From the line that contains "unfold r, reader_run." through the line that contains "Lemma split_byte_elements b", output every line of the listing below exactly and leave out all the rest.

═══ MATERIAL FOR THIS EXERCISE

Definition DefMount_Exists (m : DefMount) : answer bool :=
  match mount_setup m with (Some e, _) => (false, Some e) | (None, m) => (dm_exists m, None) end.
(** [None]: the nil [mountInfo] is dereferenced. *)
Definition of_mount {A} (m : DefMount) (k : Info → A) : option (result string A) :=
  match mount_setup m with (Some e, _) => Some (Err e) | (None, m) => (λ i, Ok (k i)) <$> dm_mountInfo m end.
Definition DefMount_Opts (m : DefMount) : option (result string (list string)) :=
  of_mount m (λ i, uniq (splitMountInfo (mi_Options i))).
Definition DefMount_VfsOpts (m : DefMount) : option (result string (list string)) :=
  of_mount m (λ i, splitMountInfo (mi_VFSOptions i)).
Definition DefMount_Source (m : DefMount) : option (result string string) := of_mount m mi_Source.
Definition DefMount_Filesystem (m : DefMount) : option (result string string) := of_mount m mi_FSType.
Definition DefMount_Usage (m : DefMount) : result string Z :=
  match mount_setup m with (Some e, _) => Err e | (None, m) => Ok (dm_usage m) end.

Definition mount_accessors (mountPoint : string) (config : Config) : option SysMount :=
  let m := NewDefMount mountPoint config in
  opts ← DefMount_Opts m; vfs ← DefMount_VfsOpts m;
  source ← DefMount_Source m; fs ← DefMount_Filesystem m;
  Some (MkSysMount (dm_mountPoint m) (DefMount_Exists m) opts vfs source fs (DefMount_Usage m)).
End Mounts.

(** *** Drive letters *)

Definition isASCIILetter (b : ascii) : bool :=
  ((97 <=? byte_z b) && (byte_z b <=? 122) || (65 <=? byte_z b) && (byte_z b <=? 90))%Z.
Definition mountpointFormError (x_quote : string → string) (mountpoint : string) : string :=
  "mount: " +:+ x_quote mountpoint +:+ " is not supported on Windows, which covers drive letters such as C: only, not folder mount points".
Definition windowsDriveRoot (x_quote : string → string) (mountpoint : string) : result string string :=
  let s := match mountpoint with
           | String a (String b (String c EmptyString)) =>
             if Ascii.eqb c "\" || Ascii.eqb c "/" then String a (String b "") else mountpoint
           | s => s
           end in
  match s with
  | String letter (String colon EmptyString) =>
    if Ascii.eqb colon ":" && isASCIILetter letter
    then Ok (String (upper_byte letter) ":\")
    else Err (mountpointFormError x_quote mountpoint)
  | _ => Err (mountpointFormError x_quote mountpoint)
  end.

(** ** Kernel parameters *)

Definition procSysPath : string := "/proc/sys/".
Definition ErrKernelParamUnsupported : string :=
  "kernel-param is not supported on this platform (no /proc/sys); on Windows use registry: instead".

Fixpoint dots_to_slashes (s : string) : string :=
  match s with
  | EmptyString => ""
  | String c s => String (if Ascii.eqb c "." then "/"%char else c) (dots_to_slashes s)
  end.
Definition kernel_param_path (key : string) : string := path_Join procSysPath (dots_to_slashes key).

Section KernelParams.
Context (ReadFile : string → result string string) (Stat : string → bool).

Definition procSysExists : bool := Stat procSysPath.
Definition DefKernelParam_Value (key : string) : result string string :=
  data ← ReadFile (kernel_param_path key); Ok (trim_space data).
Definition DefKernelParam_Exists (key : string) : result string bool :=
  match DefKernelParam_Value key with
  | Err _ => if procSysExists then Ok false else Err ErrKernelParamUnsupported
  | Ok _ => Ok true
  end.
Definition kernel_param_accessors (key : string) : SysKernelParam :=
  MkSysKernelParam key (DefKernelParam_Value key).
End KernelParams.

(** ** The reader of [Contents] closes its file once *)

(** The invariant of the reader: it holds a file that is open, or one that it closed. *)
Definition reader_inv (r : closeAtEOFReader) : Prop :=
  if r_open r then of_closed (r_file r) = 0 else of_closed (r_file r) = 1 ∧ is_Some (r_err r).

Lemma reader_step_inv r c : reader_inv r → reader_inv (reader_step r c).
Proof.
  unfold reader_inv, reader_step, reader_Read, reader_Close, os_read, os_close.
  destruct r as [[|] err f], f as [reads closed], c; cbn; [intros ->| |intros H; exact H..].
  - cbn. destruct reads as [|[d [e|]] reads]; cbn; try done; split; done || by eexists.
  - intros ->. cbn. split; [done|by eexists].
Qed.

Lemma reader_run_inv r cs : reader_inv r → reader_inv (foldl reader_step r cs).
Proof. revert r. induction cs as [|c cs IH]; intros r Hr; [done|]. by apply IH, reader_step_inv. Qed.

Lemma reader_closed_step r c : r_open r = false → reader_step r c = r.
Proof. intros H. destruct c; cbn; unfold reader_Read, reader_Close; by rewrite H. Qed.
Lemma reader_closed_run r cs : r_open r = false → foldl reader_step r cs = r.
Proof. intros H. induction cs as [|c cs IH]; [done|]. cbn. by rewrite reader_closed_step. Qed.

(** Reading until an error, as [io.ReadAll] does: the bytes and the error. *)
Fixpoint read_all (fuel : nat) (r : closeAtEOFReader) : option ((string * string) * closeAtEOFReader) :=
  match fuel with
  | 0 => None
  | S fuel =>
    match reader_Read r with
    | ((n, Some e), r) => Some ((n, e), r)
    | ((n, None), r) => '((rest, e), r) ← read_all fuel r; Some ((n +:+ rest, e), r)
    end
  end.

(** What a file holds: the bytes up to the first error, and the error. *)
Fixpoint file_data (reads : list (string * option string)) : string * string :=
  match reads with
  | [] => ("", EOF)
  | (n, Some e) :: _ => (n, e)
  | (n, None) :: reads => let '(rest, e) := file_data reads in (n +:+ rest, e)
  end.

Lemma read_all_data fuel err f :
  of_closed f = 0 → length (of_reads f) < fuel →
  ∃ f', read_all fuel (MkReader true err f) =
        Some (file_data (of_reads f), MkReader false (Some (file_data (of_reads f)).2) f').
Proof.
  destruct f as [reads closed]. cbn. intros ->. revert fuel err.
  induction reads as [|[n [e|]] reads IH]; intros fuel err Hf; (destruct fuel as [|fuel]; [cbn in Hf; lia|]).
  - cbn. by eexists.
  - cbn. by eexists.
  - cbn [read_all]. unfold reader_Read, os_read. cbn.
    destruct (IH fuel err) as (f' & E); [cbn in Hf; lia|]. exists f'.
    rewrite (bool_decide_true (0 = 0)) by done. cbn beta iota zeta. cbn [of_reads of_closed r_err r_file]. rewrite E. cbn.
    by destruct (file_data reads).
Qed.

(** The reader [Contents] answers with holds an open file.  Whatever is called on it, and
    however often, the file is closed at most once, and it is closed as soon as a read met
    the end or an error, or [Close] was called; from then on every read gives no bytes
    and the same error, and [Close] does nothing.  Reading to the end gives the bytes of
    the file up to its first error, and that error. *)
Theorem reader_closes_once f cs :
  of_closed f = 0 →
  let r := reader_run f cs in
  (of_closed (r_file r) = if r_open r then 0 else 1) ∧
  (CallClose ∈ cs → r_open r = false) ∧
  (r_open r = false → is_Some (r_err r) ∧ reader_Close r = (None, r) ∧
     ∀ cs', reader_Read (foldl reader_step r cs') = (("", r_err r), r)) ∧
  ∃ r', read_all (S (length (of_reads f))) (new_reader f) = Some (file_data (of_reads f), r') ∧
        r_open r' = false.
Proof.
  intros Hf r.
  assert (Hinv : reader_inv r) by by apply reader_run_inv.
  split; [|split; [|split]].
  - unfold reader_inv in Hinv. by destruct (r_open r); [|destruct Hinv].
  - intros Hc. apply list_elem_of_split in Hc as (l1 & l2 & E).
    unfold r, reader_run. rewrite E, foldl_app. cbn [foldl].
    set (r1 := foldl reader_step (new_reader f) l1).
    assert (Hcl : r_open (reader_step r1 CallClose) = false).
    { cbn. unfold reader_Close. destruct (r_open r1) eqn:E1; [done|exact E1]. }
    by rewrite reader_closed_run.
  - intros Hcl. unfold reader_inv in Hinv. rewrite Hcl in Hinv. destruct Hinv as [_ Herr]. split; [done|].
    split; [by unfold reader_Close; rewrite Hcl|]. intros cs'. rewrite reader_closed_run by done.
    unfold reader_Read. by rewrite Hcl.
  - destruct (read_all_data (S (length (of_reads f))) None f Hf) as (f' & E); [lia|].
    eexists. split; [exact E|done].
Qed.

(** ** Kernel parameters stay below [/proc/sys] *)

Lemma dots_to_slashes_no_dot s : has_byte "." (dots_to_slashes s) = false.
Proof.
  induction s as [|c s IH]; [done|]. cbn. rewrite IH, orb_false_r.
  destruct (Ascii.eqb_spec c "."); [done|]. by apply Ascii.eqb_neq.
Qed.

Lemma split_byte_cons c s : ∃ x xs, split_byte c s = x :: xs.
Proof.
  destruct s as [|d s]; cbn; [by do 2 eexists|]. destruct (Ascii.eqb d c); [by do 2 eexists|].
  destruct (split_byte c s); by do 2 eexists.
Qed.

Lemma split_byte_elements b c s :
  has_byte b s = false → Forall (λ e, has_byte b e = false ∧ has_byte c e = false) (split_byte c s).
Proof.
  induction s as [|d s IH]; cbn; [by repeat constructor|]. intros [Hd Hs]%orb_false_iff.
  specialize (IH Hs). destruct (Ascii.eqb_spec d c) as [->|Hne]; [by constructor|].
  apply Ascii.eqb_neq in Hne.
  destruct (split_byte c s) as [|x xs]; [repeat constructor; cbn; by rewrite ?Hd, ?Hne|].
  apply Forall_cons in IH as [[Hb Hc] IH]. constructor; [|done]. cbn. by rewrite Hd, Hne.
Qed.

══════

THE COMPLETED TASK ->
    unfold r, reader_run. rewrite E, foldl_app. cbn [foldl].
    set (r1 := foldl reader_step (new_reader f) l1).
    assert (Hcl : r_open (reader_step r1 CallClose) = false).
    { cbn. unfold reader_Close. destruct (r_open r1) eqn:E1; [done|exact E1]. }
    by rewrite reader_closed_run.
  - intros Hcl. unfold reader_inv in Hinv. rewrite Hcl in Hinv. destruct Hinv as [_ Herr]. split; [done|].
    split; [by unfold reader_Close; rewrite Hcl|]. intros cs'. rewrite reader_closed_run by done.
    unfold reader_Read. by rewrite Hcl.
  - destruct (read_all_data (S (length (of_reads f))) None f Hf) as (f' & E); [lia|].
    eexists. split; [exact E|done].
Qed.

(** ** Kernel parameters stay below [/proc/sys] *)

Lemma dots_to_slashes_no_dot s : has_byte "." (dots_to_slashes s) = false.
Proof.
  induction s as [|c s IH]; [done|]. cbn. rewrite IH, orb_false_r.
  destruct (Ascii.eqb_spec c "."); [done|]. by apply Ascii.eqb_neq.
Qed.

Lemma split_byte_cons c s : ∃ x xs, split_byte c s = x :: xs.
Proof.
  destruct s as [|d s]; cbn; [by do 2 eexists|]. destruct (Ascii.eqb d c); [by do 2 eexists|].
  destruct (split_byte c s); by do 2 eexists.
Qed.

Lemma split_byte_elements b c s :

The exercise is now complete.